Differential Diagnosis
- Single most likely diagnosis:
- Uterine rupture: This is the most likely diagnosis given the patient's history of a previous cesarean delivery, sudden onset of intense lower abdominal pain, and the presence of recurrent late decelerations on fetal heart monitoring. The fact that the cervix is not progressing and the fetal vertex is at a higher station (-3) also suggests a possible uterine rupture.
- Other Likely diagnoses:
- Placental abruption: This condition is characterized by moderate vaginal bleeding, intense abdominal pain, and fetal distress (recurrent late decelerations). Although the patient's symptoms and fetal heart rate tracing are more suggestive of uterine rupture, placental abruption is still a possible diagnosis.

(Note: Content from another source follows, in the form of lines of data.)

Lemma processLogFile_stats env JSON_parse keywords path id ab w st w' :
  processLogFile env JSON_parse keywords path id ab w = (Returns st, w') ->
  exists lines ms,
    st = withProcessingTime
           (fold_left (foldLine JSON_parse keywords) lines (initStats keywords))
           ms.
Proof.
  unfold processLogFile. intros H.
  unfold bind in H at 1. unfold now in H at 1.
  unfold bind in H at 1. unfold get in H at 1. unfold ret in H at 1.
  unfold bind in H at 1. unfold get in H at 1.
  destruct (files w !! path) as [content | ]; [ | discriminate H ].
  unfold bind in H at 1. unfold tryCatch in H at 1.
  match type of H with
  | context [ scanLoop ?e ?j ?k ?i ?a ?n ?l ?v ?w0 ] =>
      destruct (scanLoop e j k i a n l v w0) as [ [ v1 | err ] w1 ] eqn:ES
  end.
  - apply scanLoop_stats in ES. simpl in ES.
    unfold bind in H at 1. unfold now in H at 1. unfold bind, get, ret in H.
    injection H as <- _. rewrite ES.
    destruct ab.
    + exists [], (clock env (ticks w1) - clock env (ticks w))%Z. reflexivity.
    + eexists _, _. reflexivity.
  - unfold bind, emit, modify, throw in H. simpl in H. discriminate H.
Qed.

Lemma foldLines_inv JSON_parse keywords lines :
  statsInv keywords (foldLines JSON_parse keywords lines).
Proof.
  unfold foldLines. apply fold_left_preserves.
  - intros st line. apply foldLine_inv.
  - apply initStats_inv.
Qed.

Lemma foldLines_keys JSON_parse keywords lines :
  ipKeysInv (foldLines JSON_parse keywords lines).
Proof.
  unfold foldLines. apply fold_left_preserves.
  - intros st line. apply foldLine_keys.
  - apply initStats_keys.
Qed.

(** C9, with the one keyword at which the code departs from it.  At scan
    start the keys of [keywordMatches] are the monitored keywords other
    than [__proto__], each with the count 0; after any number of lines, at
    each mutation made while a record is folded, and in the statistics
    [processLogFile] returns (whole or cut short),
    [errorCount <= totalEntries] holds and [keywordMatches] has the keys
    it started with, every one of them a monitored keyword.  The monitored
    keyword [__proto__] itself is never a key: the initialising assignment
    reaches the setter the object literal inherits, so with
    [MONITORED_KEYWORDS=error,__proto__] the counters start as
    [{error: 0}] and stay so after a record whose message holds the
    keyword. *)
Theorem proto_keyword_is_never_initialised
  (env : Env) (JSON_parse : string -> JsResult Json) (keywords : list string) :
  (forall k,
      keywordMatches (initStats keywords) !! k
      = if bool_decide (k ∈ keywords) && negb (String.eqb k "__proto__")
        then Some 0 else None)
  /\ (forall lines, statsInv keywords (foldLines JSON_parse keywords lines))
  /\ (forall lines parsed,
        Forall (statsInv keywords)
               (recordTrace keywords parsed
                            (foldLines JSON_parse keywords lines)))
  /\ (forall path id ab w,
        match processLogFile env JSON_parse keywords path id ab w with
        | (Returns st, _) => statsInv keywords st
        | (Throws _, _) => True
        end)
  /\ protoScenario = ["error"; "__proto__"]
  /\ keywordMatches (initStats protoScenario) = {["error" := 0]}
  /\ (let st := foldLines JSON_parse protoScenario [protoLine] in
      totalEntries st = 1 /\
      Js.includes (Js.toLowerCase protoMessage) "__proto__" = true /\
      keywordMatches st = {["error" := 0]}).
Proof.
  split; [ | split; [ | split; [ | split; [ | split; [ | split ] ] ] ] ].
  - apply initStats_lookup.
  - apply foldLines_inv.
  - intros lines parsed. apply recordTrace_inv, foldLines_inv.
  - intros path id ab w.
    destruct (processLogFile env JSON_parse keywords path id ab w)
      as [ [ st | e ] w' ] eqn:E; [ | exact I ].
    apply processLogFile_stats in E. destruct E as (lines & ms & ->).
    exact (foldLines_inv JSON_parse keywords lines).
  - reflexivity.
  - reflexivity.
  - split; [ reflexivity | ]. split; reflexivity.
Qed.

(** C10: after any number of lines, at each mutation made while a record
    is folded (the payload walk and the text scan included), and in the
    statistics [processLogFile] returns, every key of [ipAddresses] is a
    string [isIPAddress] accepts; and what [isIPAddress] accepts are the
    strings that split at the dots into exactly four segments, each of
    which [parseInt] reads as an integer from 0 to 255. *)
Theorem ip_keys_pass_isIPAddress
  (env : Env) (JSON_parse : string -> JsResult Json) (keywords : list string) :
  (forall lines, ipKeysInv (foldLines JSON_parse keywords lines))
  /\ (forall lines parsed,
        Forall ipKeysInv
               (recordTrace keywords parsed
                            (foldLines JSON_parse keywords lines)))
  /\ (forall path id ab w,
        match processLogFile env JSON_parse keywords path id ab w with
        | (Returns st, _) => ipKeysInv st
        | (Throws _, _) => True
        end)
  /\ (forall ip,
        isIPAddress ip = true <->
        exists a b c d,
          Js.split "." ip = [a; b; c; d] /\
          Forall (fun part =>
                    exists num,
                      Js.parseInt part = Some num /\ (0 <= num <= 255)%Z)
                 [a; b; c; d]).
Proof.
  split; [ | split; [ | split ] ]; [ | | | apply isIPAddress_spec ].
  - apply foldLines_keys.
  - intros lines parsed. apply recordTrace_keys, foldLines_keys.
  - intros path id ab w.
    destruct (processLogFile env JSON_parse keywords path id ab w)
      as [ [ st | e ] w' ] eqn:E; [ | exact I ].
    apply processLogFile_stats in E. destruct E as (lines & ms & ->).
    exact (foldLines_keys JSON_parse keywords lines).
Qed.

(** ** Keyword counting *)

Lemma countKeywords_lookup keywords parsed st k :
  keywordMatches (countKeywords keywords parsed st) !! k
  = (fun n => n + if Js.includes (Js.toLowerCase (message parsed)) k
                  then count_occ string_dec keywords k else 0)
      <$> keywordMatches st !! k.
Proof.
  unfold countKeywords. revert st.
  induction keywords as [ | k' l IH ]; intros st; simpl.
  - destruct (keywordMatches st !! k) as [ n | ]; simpl; [ | reflexivity ].
    f_equal. destruct (Js.includes _ _); lia.
  - rewrite IH. unfold countKeyword, incr.
    destruct (string_dec k' k) as [ -> | Hne ].
    + destruct (Js.includes (Js.toLowerCase (message parsed)) k); simpl.
      * rewrite lookup_alter, decide_True by reflexivity.
        destruct (keywordMatches st !! k) as [ n | ]; simpl; [ | reflexivity ].
        f_equal. lia.
      * reflexivity.
    + destruct (Js.includes (Js.toLowerCase (message parsed)) k'); simpl.
      * rewrite lookup_alter, decide_False by exact Hne. reflexivity.
      * reflexivity.
Qed.

Lemma foldRecord_errorCount keywords parsed st :
  errorCount (foldRecord keywords parsed st)
  = errorCount st
    + if String.eqb (Js.toLowerCase (level parsed)) "error" then 1 else 0.
Proof.
  unfold foldRecord. simpl.
  destruct (walkPayload_fields parsed
              (countKeywords keywords parsed (incError parsed (incTotal st))))
    as (_ & -> & _).
  destruct (countKeywords_fields keywords parsed (incError parsed (incTotal st)))
    as (_ & -> & _).
  unfold incError. destruct (String.eqb _ _); simpl; lia.
Qed.

Lemma foldRecord_keywordMatches keywords parsed st k :
  keywordMatches (foldRecord keywords parsed st) !! k
  = (fun n => n + if Js.includes (Js.toLowerCase (message parsed)) k
                  then count_occ string_dec keywords k else 0)
      <$> keywordMatches st !! k.
Proof.
  unfold foldRecord. simpl.
  destruct (walkPayload_fields parsed
              (countKeywords keywords parsed (incError parsed (incTotal st))))
    as (_ & _ & ->).
  rewrite countKeywords_lookup. unfold incError.
  destruct (String.eqb _ _); reflexivity.
Qed.

Lemma parseLine_keywordLine JSON_parse :
  parseLine JSON_parse keywordLine
  = Returns (Some (mkParsedLog "t" "ERROR" "something timeout happened" JNull)).
Proof. reflexivity. Qed.

Lemma foldLine_keywordLine JSON_parse st :
  foldLine JSON_parse keywordScenario st keywordLine
  = mkLogStats (S (totalEntries st)) (S (errorCount st))
               (incr "timeout" (keywordMatches st)) (ipAddresses st)
               (processingTime st).
Proof.
  unfold foldLine. rewrite parseLine_keywordLine.
  reflexivity.
Qed.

- Uterine dehiscence: This is a partial separation of the uterine scar, which can cause abdominal pain, vaginal bleeding, and fetal distress. However, it is less likely than uterine rupture given the severity of the patient's symptoms.
- Do Not Miss diagnoses:
- Amniotic fluid embolism: Although this condition is rare, it can be life-threatening for both the mother and the fetus. The sudden onset of intense abdominal pain, fetal distress, and maternal restlessness could be indicative of an amniotic fluid embolism.
- Placenta previa: This condition can cause vaginal bleeding and fetal distress. Although the patient's symptoms are more suggestive of uterine rupture or placental abruption, placenta previa should not be missed as it can be life-threatening.
- Rare diagnoses:
- Uterine inversion: This is a rare condition where the uterus turns inside out, either partially or completely. It can cause abdominal pain, vaginal bleeding, and fetal distress. However, it is less likely given the patient's symptoms and history.
- Vasa previa: This condition occurs when the fetal blood vessels are located in the membranes covering the cervix. It can cause vaginal bleeding and fetal distress. Although it is rare, it should be considered in the differential diagnosis, especially if the patient has a history of multiple pregnancies or a previous uterine surgery.